He helped the Patriots get there by rushing for 148 yards and three touchdowns on 30 carries in a 45-7 rout of the Indianapolis Colts last Sunday night.
A feeling of redemption, perhaps?
”No,” Blount said, ”it was the feeling of winning the AFC championship.”
It’s a high point of a career that plummeted early in his senior year at Oregon when he punched opponent Byron Hout on the field after a loss to Boise State. Hout appeared to say something to Blount before being hit and Blount, who was led to the locker room by security personnel, apologized immediately after the game.
He spent the next three seasons with Tampa Bay after going undrafted, then was traded to the Patriots in April 2013. He rushed for 166 yards and four touchdowns in a divisional playoff win over Indianapolis. But two months after a loss to Denver in the AFC championship game, he signed a two-year contract with Pittsburgh.
In his first training camp with the Steelers, Blount was arrested on a marijuana possession charge after police said they found marijuana in a car Pittsburgh running back Le’Veon Bell was driving. Bell also was arrested.
Bell started all 11 games in which he and Blount were teammates.

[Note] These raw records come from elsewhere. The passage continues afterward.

(** When the two revisions do the same on a sink made by [NewSink]. *)
Lemma Log_eq_Legacy_iff env k ds lvl r w :
  Log env (NewSink k ds lvl) r w = Legacy.Log env (NewSink k ds lvl) r w <->
  lager.Level r < lvl \/
  (data_of w (lager.Data r) !! "session" = None /\
   (runtime_Caller env 2 = None \/
    is_Some (data_of w (lager.Data r) !! "function"))).
Proof.
  destruct (Z.lt_ge_cases (lager.Level r) lvl) as [Hlt|Hge].
  { split; [by left|]. intros _. by rewrite Log_filtered, Legacy_filtered. }
  rewrite Log_passes, Legacy_passes by done. split.
  - intros Heq. right. injection Heq as Hheap Hsent Hout.
    apply app_inv_head in Hsent. injection Hsent as Hfields.
    assert (Hno : data_of w (lager.Data r) !! "session" = None).
    { rewrite <- data_of_world. by apply without_session_id. }
    split; [exact Hno|].
    destruct (runtime_Caller env 2) as [fn|] eqn:Hfn; [|by left].
    destruct (data_of w (lager.Data r) !! "function") as [v|] eqn:Hd;
      [right; by eexists|].
    exfalso.
    destruct (function_field_differs env k ds lvl r _ fn Hfn Hd Hno) as [H1 H2].
    rewrite Hfields, H2 in H1. discriminate H1.
  - intros [Hlt|[Hno Hfn]]; [lia|].
    assert (Hheap : without_session (lager.Data r) (heap w) = heap w).
    { apply (without_session_id _ _ (sent w) (stdout w)). by rewrite data_of_world. }
    unfold Log_event, Legacy_event.
    by rewrite Hheap, (Log_fields_eq_Legacy_fields _ _ _ _ Hno Hfn).
Qed.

Blount’s frustration mounted when he ran five times for no yards in the 10th game then didn’t carry the ball at all in the next game, a 27-24 loss at Tennessee. As quarterback Ben Roethslisberger was preparing to kneel down on the final play, Blount headed to the locker room.
When teammates got there he was about to leave for the team bus.
”I was still dressed in my football stuff and I went out to go get him,” Steelers safety Mike Mitchell said. ”I know he’s not a selfish guy. He’s a team guy, but it’s more so knowing his feelings were hurt.”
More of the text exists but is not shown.